Lemma swap_Permutation (ls : list PriceLevel.t) i j li lj :
  ls !! i = Some li → ls !! j = Some lj →
  <[i := lj]> (<[j := li]> ls) ≡ₚ ls.
Proof.
  intros Hi Hj. apply Permutation_inj. split.
  - by rewrite !length_insert.
  - exists (λ k, if decide (k = i) then j else if decide (k = j) then i else k).
    split.
    + intros a b. repeat case_decide; lia.
    + intros k. rewrite (swap_lookup _ _ _ _ _ _ Hi Hj).
      repeat case_decide; subst; congruence.
Qed.

Lemma child_inj i i' j : child i j → child i' j → i = i'.
Proof. unfold child. lia. Qed.

Lemma child_lt i j : child i j → (i < j)%nat.
Proof. unfold child. lia. Qed.

(** Exchanging a slot with its parent when the slot wins keeps the weak
    shape, now broken at the parent. *)
Lemma up_weak_swap h i j li lj :
  child i j →
  PriceLevelHeap.Levels h !! i = Some li →
  PriceLevelHeap.Levels h !! j = Some lj →
  prio (PriceLevelHeap.IsBid h) (PriceLevel.Price lj) (PriceLevel.Price li) →
  up_weak h j →
  up_weak (PriceLevelHeap.set_Levels h
             (<[i := lj]> (<[j := li]> (PriceLevelHeap.Levels h)))) i.
Proof.
  intros Hij Hi Hj Hwin [Hpairs Hgrand].
  pose proof (child_lt _ _ Hij) as Hlt.
  split.
  - intros p c Hpc Hci lp lc. cbn.
    rewrite !(swap_lookup _ _ _ _ _ _ Hi Hj).
    pose proof (child_lt _ _ Hpc).
    repeat case_decide; subst; intros; simplify_eq; try lia.
    + done.
    + eapply prio_trans; [exact Hwin|]. by eapply (Hpairs i c).
    + by eapply (Hgrand i c).
    + assert (p = i) by (by eapply child_inj). done.
    + by eapply (Hpairs p c).
  - intros g c Hgi Hic lg lc. cbn.
    rewrite !(swap_lookup _ _ _ _ _ _ Hi Hj).
    pose proof (child_lt _ _ Hgi). pose proof (child_lt _ _ Hic).
    repeat case_decide; subst; intros; simplify_eq; try lia.
    + by eapply (Hpairs g i); [|lia|..].
    + eapply prio_trans.
      * by eapply (Hpairs g i); [|lia|..].
      * by eapply (Hpairs i c).
Qed.

Lemma up_weak_done h i j li lj :
  child i j →
  PriceLevelHeap.Levels h !! i = Some li →
  PriceLevelHeap.Levels h !! j = Some lj →
  prio (PriceLevelHeap.IsBid h) (PriceLevel.Price li) (PriceLevel.Price lj) →
  up_weak h j → heap_ordered h.
Proof.
  intros Hij Hi Hj Hok [Hpairs _] p c Hpc lp lc Hp Hc.
  destruct (decide (c = j)) as [->|].
  - assert (p = i) by (by eapply child_inj). simplify_eq. done.
  - by eapply (Hpairs p c).
Qed.

Lemma up_weak_root h : up_weak h 0 → heap_ordered h.
Proof.
  intros [Hpairs _] p c Hpc. apply Hpairs; [done|].
  pose proof (child_lt _ _ Hpc). lia.
Qed.

(** [up] returns, keeps the levels up to their order, and repairs the
    heap shape. *)
Lemma up_spec fuel h j :
  (j < PriceLevelHeap.Len h)%nat → (j < fuel)%nat →
  ∃ h', heap.up fuel h j = Some h'
        ∧ PriceLevelHeap.IsBid h' = PriceLevelHeap.IsBid h
        ∧ PriceLevelHeap.Levels h' ≡ₚ PriceLevelHeap.Levels h
        ∧ (up_weak h j → heap_ordered h').
Proof.
  revert h j. induction fuel as [|fuel IH]; intros h j Hlen Hfuel; [lia|].
  cbn [heap.up]. case_decide as Ej.
  - apply parent_fix in Ej as ->. exists h. split_and!; [done..|].
    apply up_weak_root.
  - assert (0 < j)%nat as Hpos
      by (destruct j; [exfalso; apply Ej; reflexivity|lia]).
    pose proof (parent_lt j Hpos) as Hplt.
    pose proof (child_parent j Hpos) as Hchild.
    remember ((j - 1) / 2)%nat as i eqn:Ei. clear Ei.
    destruct (lookup_lt_is_Some_2 (PriceLevelHeap.Levels h) j Hlen) as [lj Hj].
    destruct (lookup_lt_is_Some_2 (PriceLevelHeap.Levels h) i) as [li Hi];
      [unfold PriceLevelHeap.Len in Hlen; lia|].
    destruct (Less_Some h j i lj li Hj Hi) as (b & Hless & Htrue & Hfalse).
    change (heap.iLess h j i) with (PriceLevelHeap.Less h j i).
    rewrite Hless. cbn [mbind option_bind].
    destruct b; cbn [negb].
    + change (heap.iSwap h i j) with (PriceLevelHeap.Swap h i j).
      rewrite (Swap_Some h i j li lj Hi Hj). cbn [mbind option_bind].
      set (h1 := PriceLevelHeap.set_Levels h _).
      destruct (IH h1 i) as (h' & Hup & Hbid & Hperm & Hord).
      { unfold h1, PriceLevelHeap.Len. cbn. rewrite !length_insert.
        unfold PriceLevelHeap.Len in Hlen. lia. }
      { lia. }
      exists h'. split_and!; [done|done| |].
      * rewrite Hperm. unfold h1. cbn. by apply swap_Permutation.
      * intros Hweak. apply Hord. by apply up_weak_swap; auto.
    + exists h. split_and!; [done..|].
      intros Hweak. eapply up_weak_done; eauto.
Qed.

• **Problem description**
Output all of the material, please, exactly as it stands.

• **Answer to this problem**
Lemma swap_Permutation (ls : list PriceLevel.t) i j li lj :
  ls !! i = Some li → ls !! j = Some lj →
  <[i := lj]> (<[j := li]> ls) ≡ₚ ls.
Proof.
  intros Hi Hj. apply Permutation_inj. split.
  - by rewrite !length_insert.
  - exists (λ k, if decide (k = i) then j else if decide (k = j) then i else k).
    split.
    + intros a b. repeat case_decide; lia.
    + intros k. rewrite (swap_lookup _ _ _ _ _ _ Hi Hj).
      repeat case_decide; subst; congruence.
Qed.

Lemma child_inj i i' j : child i j → child i' j → i = i'.
Proof. unfold child. lia. Qed.

Lemma child_lt i j : child i j → (i < j)%nat.
Proof. unfold child. lia. Qed.

(** Exchanging a slot with its parent when the slot wins keeps the weak
    shape, now broken at the parent. *)
Lemma up_weak_swap h i j li lj :
  child i j →
  PriceLevelHeap.Levels h !! i = Some li →
  PriceLevelHeap.Levels h !! j = Some lj →
  prio (PriceLevelHeap.IsBid h) (PriceLevel.Price lj) (PriceLevel.Price li) →
  up_weak h j →
  up_weak (PriceLevelHeap.set_Levels h
             (<[i := lj]> (<[j := li]> (PriceLevelHeap.Levels h)))) i.
Proof.
  intros Hij Hi Hj Hwin [Hpairs Hgrand].
  pose proof (child_lt _ _ Hij) as Hlt.
  split.
  - intros p c Hpc Hci lp lc. cbn.
    rewrite !(swap_lookup _ _ _ _ _ _ Hi Hj).
    pose proof (child_lt _ _ Hpc).
    repeat case_decide; subst; intros; simplify_eq; try lia.
    + done.
    + eapply prio_trans; [exact Hwin|]. by eapply (Hpairs i c).
    + by eapply (Hgrand i c).
    + assert (p = i) by (by eapply child_inj). done.
    + by eapply (Hpairs p c).
  - intros g c Hgi Hic lg lc. cbn.
    rewrite !(swap_lookup _ _ _ _ _ _ Hi Hj).
    pose proof (child_lt _ _ Hgi). pose proof (child_lt _ _ Hic).
    repeat case_decide; subst; intros; simplify_eq; try lia.
    + by eapply (Hpairs g i); [|lia|..].
    + eapply prio_trans.
      * by eapply (Hpairs g i); [|lia|..].
      * by eapply (Hpairs i c).
Qed.

Lemma up_weak_done h i j li lj :
  child i j →
  PriceLevelHeap.Levels h !! i = Some li →
  PriceLevelHeap.Levels h !! j = Some lj →
  prio (PriceLevelHeap.IsBid h) (PriceLevel.Price li) (PriceLevel.Price lj) →
  up_weak h j → heap_ordered h.
Proof.
  intros Hij Hi Hj Hok [Hpairs _] p c Hpc lp lc Hp Hc.
  destruct (decide (c = j)) as [->|].
  - assert (p = i) by (by eapply child_inj). simplify_eq. done.
  - by eapply (Hpairs p c).
Qed.

Lemma up_weak_root h : up_weak h 0 → heap_ordered h.
Proof.
  intros [Hpairs _] p c Hpc. apply Hpairs; [done|].
  pose proof (child_lt _ _ Hpc). lia.
Qed.

(** [up] returns, keeps the levels up to their order, and repairs the
    heap shape. *)
Lemma up_spec fuel h j :
  (j < PriceLevelHeap.Len h)%nat → (j < fuel)%nat →
  ∃ h', heap.up fuel h j = Some h'
        ∧ PriceLevelHeap.IsBid h' = PriceLevelHeap.IsBid h
        ∧ PriceLevelHeap.Levels h' ≡ₚ PriceLevelHeap.Levels h
        ∧ (up_weak h j → heap_ordered h').
Proof.
  revert h j. induction fuel as [|fuel IH]; intros h j Hlen Hfuel; [lia|].
  cbn [heap.up]. case_decide as Ej.
  - apply parent_fix in Ej as ->. exists h. split_and!; [done..|].
    apply up_weak_root.
  - assert (0 < j)%nat as Hpos
      by (destruct j; [exfalso; apply Ej; reflexivity|lia]).
    pose proof (parent_lt j Hpos) as Hplt.
    pose proof (child_parent j Hpos) as Hchild.
    remember ((j - 1) / 2)%nat as i eqn:Ei. clear Ei.
    destruct (lookup_lt_is_Some_2 (PriceLevelHeap.Levels h) j Hlen) as [lj Hj].
    destruct (lookup_lt_is_Some_2 (PriceLevelHeap.Levels h) i) as [li Hi];
      [unfold PriceLevelHeap.Len in Hlen; lia|].
    destruct (Less_Some h j i lj li Hj Hi) as (b & Hless & Htrue & Hfalse).
    change (heap.iLess h j i) with (PriceLevelHeap.Less h j i).
    rewrite Hless. cbn [mbind option_bind].
    destruct b; cbn [negb].
    + change (heap.iSwap h i j) with (PriceLevelHeap.Swap h i j).
      rewrite (Swap_Some h i j li lj Hi Hj). cbn [mbind option_bind].
      set (h1 := PriceLevelHeap.set_Levels h _).
      destruct (IH h1 i) as (h' & Hup & Hbid & Hperm & Hord).
      { unfold h1, PriceLevelHeap.Len. cbn. rewrite !length_insert.
        unfold PriceLevelHeap.Len in Hlen. lia. }
      { lia. }
      exists h'. split_and!; [done|done| |].
      * rewrite Hperm. unfold h1. cbn. by apply swap_Permutation.
      * intros Hweak. apply Hord. by apply up_weak_swap; auto.
    + exists h. split_and!; [done..|].
      intros Hweak. eapply up_weak_done; eauto.
Qed.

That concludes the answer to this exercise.